E como também não podia faltar, aterrou logo de seguida um pombo estufado no nosso prato, como epílogo de carnes. Acompanhado com trufa preta, também ela muito típica da região, uma barata assada e uma camada de cebola grelhada envolta no chamuscado da mesma para lhe dar toques de fumado. Incluía ainda uma pequena laminha do fillet do pombo e uma fritura da sua coxa, em picadinho. Uma prova totalmente vertical do animal em que só faltou comer-lhe as asas! Acompanhou com um vinho de topo da região: Brunello di Montalcino 2010 Fuligni. Aveludado, estruturado e muito bem amado! 
No capítulo das sobremesas um mil folhas com mel e bagas selvagens harmonizou com um vinho da terra a que chamam de Vin Sant que é muito parecido com o nosso late harvest em que a fermentação é tardia dando mais açúcar ao resultado final.
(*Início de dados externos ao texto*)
Lemma permuted_dicts_shape (specs : pydict) axes :
  NoDup (map fst specs) ->
  mapR (fun kv => iter_py (snd kv)) specs = Ok axes ->
  exists out, _permuted_dicts_of_specs specs = Ok out /\
    length out = fold_right (fun xs n => length xs * n) 1 axes /\
    Forall (fun d => map fst d = map fst specs) out.
Proof.
  intros Hnd Hax. unfold _permuted_dicts_of_specs. rewrite Hax. cbn [rbind].
  eexists. split; [reflexivity|]. split.
  - rewrite length_map. apply length_product.
  - apply Forall_map. pose proof (product_lengths axes) as Hl.
    apply (mapR_length _ _ _) in Hax.
    eapply Forall_impl; [|exact Hl]. intros perm Hp. simpl.
    cbv beta in Hp.
    assert (Hlen : length (map fst specs) = length perm) by (rewrite length_map; lia).
    rewrite dict_from_pairs_nodup; rewrite (map_fst_combine _ _ Hlen);
      [reflexivity | exact Hnd].
Qed.

Lemma concat_mapR_const {A B} (f : A -> res (list B)) (g : A -> list B) xs :
  (forall x, In x xs -> f x = Ok (g x)) -> concat_mapR f xs = Ok (concat (map g xs)).
Proof.
  unfold concat_mapR. intro H. induction xs as [|x xs IH]; simpl; [reflexivity|].
  rewrite (H x (or_introl eq_refl)). simpl.
  destruct (mapR f xs) as [yss|e] eqn:E; simpl in *.
  - specialize (IH (fun y Hy => H y (or_intror Hy))). injection IH as <-. reflexivity.
  - discriminate (IH (fun y Hy => H y (or_intror Hy))).
Qed.

Lemma length_concat_const {A B} (g : A -> list B) xs n :
  (forall x, In x xs -> length (g x) = n) -> length (concat (map g xs)) = length xs * n.
Proof.
  intro H. induction xs as [|x xs IH]; simpl; [reflexivity|].
  rewrite length_app, (H x (or_introl eq_refl)), IH by (intros; apply H; now right).
  reflexivity.
Qed.

Lemma concat_mapR_forall {A B} (P : B -> Prop) (f : A -> res (list B)) xs ys :
  concat_mapR f xs = Ok ys -> (forall x ys', f x = Ok ys' -> Forall P ys') -> Forall P ys.
Proof.
  unfold concat_mapR. intros H Hf. revert ys H.
  induction xs as [|x xs IH]; simpl; intros ys H.
  - injection H as <-. constructor.
  - destruct (f x) as [y|e] eqn:Ex; [|discriminate]. simpl in H.
    destruct (mapR f xs) as [yss|e] eqn:E; [|discriminate]. simpl in H.
    injection H as <-. simpl. apply Forall_app. split; [exact (Hf x y Ex)|].
    apply IH. reflexivity.
Qed.

Lemma permute_core_specs_keys self cores :
  _permute_core_specs self = Ok cores ->
  Forall (fun d => map fst d = ["proj"; "model"; "run"]%string) cores.
Proof.
  unfold _permute_core_specs. intro H.
  destruct (_get_requested_spec self (_obj_lib self) _PROJECTS_STR) as [p|e];
    [|discriminate]. simpl in H.
  destruct (iter_py p) as [ps|e]; [|discriminate]. simpl in H.
  apply (concat_mapR_forall _ _ _ _ H). intros pr ys Hy.
  destruct (_get_requested_spec self pr _MODELS_STR) as [m|e]; [|discriminate].
  simpl in Hy. destruct (iter_py m) as [ms|e]; [|discriminate]. simpl in Hy.
  apply (concat_mapR_forall _ _ _ _ Hy). intros md zs Hz.
  destruct (_get_requested_spec self md _RUNS_STR) as [r|e]; [|discriminate].
  simpl in Hz. destruct (iter_py r) as [rs|e]; [|discriminate]. simpl in Hz.
  injection Hz as <-. apply Forall_map, Forall_forall. intros; reflexivity.
Qed.

Lemma merge_core_aux (core aux : pydict) :
  map fst core = ["proj"; "model"; "run"]%string -> map fst aux = aux_calc_names ->
  _merge_dicts [core; aux] = core ++ aux.
Proof.
  intros Hc Ha. pose proof calc_param_names_nodup as Hn.
  unfold _merge_dicts. simpl. rewrite (dict_update_fresh [] core) by (simpl; rewrite Hc; nodup_lit).
  apply dict_update_fresh. rewrite map_app, Hc, Ha. exact Hn.
Qed.

Lemma get_regions_wrapped self rg : _get_regions self = Ok rg -> exists s, rg = PList [s].
Proof.
  unfold _get_regions. destruct (dict_getitem _REGIONS_STR (_specs_in self)) as [q|e];
    [|discriminate]. simpl.
  destruct (py_eq_str q "all").
  - destruct (_get_all_objs_of_type _ _) as [s|e]; [|discriminate]. simpl.
    injection 1 as <-. eauto.
  - destruct (py_set_of q) as [s|e]; [|discriminate]. simpl. injection 1 as <-. eauto.
Qed.

Lemma get_time_reg_reducts_value self v :
  dict_get "output_time_regional_reductions" self.(_specs_in) = Some v ->
  _get_time_reg_reducts self = Ok (PList [v]).
Proof. intro H. unfold _get_time_reg_reducts, dict_getitem. now rewrite H. Qed.

Lemma product_in axes perm :
  In perm (product axes) -> Forall2 (fun x xs => In x xs) perm axes.
Proof.
  revert perm. induction axes as [|xs axes IH]; simpl; intros perm H.
  - destruct H as [<- | []]. constructor.
  - apply in_flat_map in H as (x & Hx & H). apply in_map_iff in H as (p & <- & Hp).
    constructor; [exact Hx | now apply IH].
Qed.

Lemma permuted_dicts_in (specs : pydict) axes out :
  mapR (fun kv => iter_py (snd kv)) specs = Ok axes ->
  _permuted_dicts_of_specs specs = Ok out ->
  forall d, In d out -> exists perm, Forall2 (fun x xs => In x xs) perm axes /\
    d = dict_from_pairs (combine (map fst specs) perm).
Proof.
  unfold _permuted_dicts_of_specs. intros Hax H. rewrite Hax in H. cbn [rbind] in H.
  injection H as <-. intros d Hd. apply in_map_iff in Hd as (perm & <- & Hp).
  exists perm. split; [now apply product_in | reflexivity].
Qed.

Lemma combine_core_aux_specs_shape (self : CalcSuite) (cores : list pydict)
    (rg vr dr iti itd ito ivd oti ovr : pyval)
    (vs ds xi xd xo xv xt xr : list pyval) :
  NoDup (map fst self.(_specs_in)) ->
  (forall k, In k (map fst self.(_specs_in)) <-> In k spec_names) ->
  _permute_core_specs self = Ok cores ->
  _get_regions self = Ok rg ->
  _get_variables self = Ok vr -> iter_py vr = Ok vs ->
  _get_date_ranges self = Ok dr -> iter_py dr = Ok ds ->
  dict_get "input_time_intervals" self.(_specs_in) = Some iti -> iter_py iti = Ok xi ->
  dict_get "input_time_datatypes" self.(_specs_in) = Some itd -> iter_py itd = Ok xd ->
  dict_get "input_time_offsets" self.(_specs_in) = Some ito -> iter_py ito = Ok xo ->
  dict_get "input_vertical_datatypes" self.(_specs_in) = Some ivd -> iter_py ivd = Ok xv ->
  dict_get "output_time_intervals" self.(_specs_in) = Some oti -> iter_py oti = Ok xt ->
  dict_get "output_vertical_reductions" self.(_specs_in) = Some ovr -> iter_py ovr = Ok xr ->
  exists out, _combine_core_aux_specs self = Ok out /\
    length out = length cores * (length vs * 1 * length ds * length xi * length xd
                   * length xo * length xv * length xt * 1 * length xr) /\
    Forall (fun d => map fst d = calc_param_names /\ NoDup (map fst d) /\
      dict_get "dtype_out_time" d =
        dict_get "output_time_regional_reductions" self.(_specs_in)) out.
Proof.
  intros Hnd Hkeys Hcores Hr Hv Hvs Hd Hds H1 Hx1 H2 Hx2 H3 Hx3 H4 Hx4 H5 Hx5 H6 Hx6.
  destruct (get_regions_wrapped self rg Hr) as [s ->].
  assert (Hin : In "output_time_regional_reductions"%string (map fst self.(_specs_in)))
    by (apply Hkeys; simpl; tauto).
  destruct (proj1 (dict_get_in _ _) Hin) as [v Hvv].
  pose proof (get_time_reg_reducts_value self v Hvv) as Ht.
  pose proof (permute_aux_specs_renamed self Hnd Hkeys _ _ _ _ _ _ _ _ _ _
                Hr Hv Hd Ht H1 H2 H3 H4 H5 H6) as Hpa.
  destruct (permuted_dicts_shape
    [("var", vr); ("region", PList [s]); ("date_range", dr); ("intvl_in", iti);
     ("dtype_in_time", itd); ("time_offset", ito); ("dtype_in_vert", ivd);
     ("intvl_out", oti); ("dtype_out_time", PList [v]); ("dtype_out_vert", ovr)]%string
    [vs; [s]; ds; xi; xd; xo; xv; xt; [v]; xr]) as (auxs & Hauxs & Hlen & Hk).
  { simpl. nodup_lit. }
  { simpl. rewrite Hvs, Hds, Hx1, Hx2, Hx3, Hx4, Hx5, Hx6. reflexivity. }
  assert (Hax : mapR (fun kv => iter_py (snd kv))
    [("var", vr); ("region", PList [s]); ("date_range", dr); ("intvl_in", iti);
     ("dtype_in_time", itd); ("time_offset", ito); ("dtype_in_vert", ivd);
     ("intvl_out", oti); ("dtype_out_time", PList [v]); ("dtype_out_vert", ovr)]%string
    = Ok [vs; [s]; ds; xi; xd; xo; xv; xt; [v]; xr])
    by (simpl; rewrite Hvs, Hds, Hx1, Hx2, Hx3, Hx4, Hx5, Hx6; reflexivity).
  unfold _combine_core_aux_specs. rewrite Hcores. cbn [rbind].
  rewrite (concat_mapR_const _ (fun core => map (fun aux => _merge_dicts [core; aux]) auxs))
    by (intros; rewrite Hpa, Hauxs; reflexivity).
  eexists. split; [reflexivity|]. split.
  - rewrite (length_concat_const _ _ (length auxs)) by (intros; apply length_map).
    rewrite Hlen. simpl. lia.
  - pose proof (permute_core_specs_keys self cores Hcores) as Hc.
    rewrite Forall_forall in Hc, Hk |- *. intros d Hdd.
    apply in_concat in Hdd as (l & Hl & Hdd). apply in_map_iff in Hl as (core & <- & Hcore).
    apply in_map_iff in Hdd as (aux & <- & Haux).
    rewrite merge_core_aux by (apply Hc || apply Hk; assumption).
    rewrite map_app, (Hc core Hcore), (Hk aux Haux).
    split; [reflexivity | split; [exact calc_param_names_nodup|]].
    rewrite Hvv, dict_get_app.
    rewrite (proj2 (dict_get_none _ core)) by (rewrite (Hc core Hcore); simpl; intuition discriminate).
    destruct (permuted_dicts_in _ _ _ Hax Hauxs aux Haux) as (perm & Hperm & ->).
    repeat match goal with
           | H : Forall2 _ _ (_ :: _) |- _ => inversion H; subst; clear H
           | H : Forall2 _ _ [] |- _ => inversion H; subst; clear H
           end.
    match goal with H : In _ [v] |- _ => destruct H as [<- | []] end.
    reflexivity.
Qed.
Quase licoroso sem o ser. 
Um último momento para acompanhar a "Bica", em modo Lungo (só porque a italiana não me enche as medidas) apontou para os habituais petit fous variados do chef pasteleiro, desde mini Pavlovas a trufas, creme brullè, um biscoito seco com amêndoa (Cantucci) e um torrão Italiano tipo Alicante a que eles chamam Montenierri. 
Tudo isto servido por um staff de sala algo formal para os dias de hoje - fardado e austero, sem narrativa e algo robotico na explicação das pratos. Percebe-se sendo um serviço marcadamente à francesa com camareiros esforçados, embora com alguma dificuldade para a comunicação em inglês, e com a rigidez de outros tempos, a meu ver, já sem ligação obrigatória com a alta cozinha. 

550 euros para 2 pessoas, valores alinhados com um 2 Estrelas Michelin e considerando que Itália está uns furos acima no custo de vida face a Portugal. 

Fiquei com a Toscana no coração mas foi o estômago a sentir toda essa hospitalidade!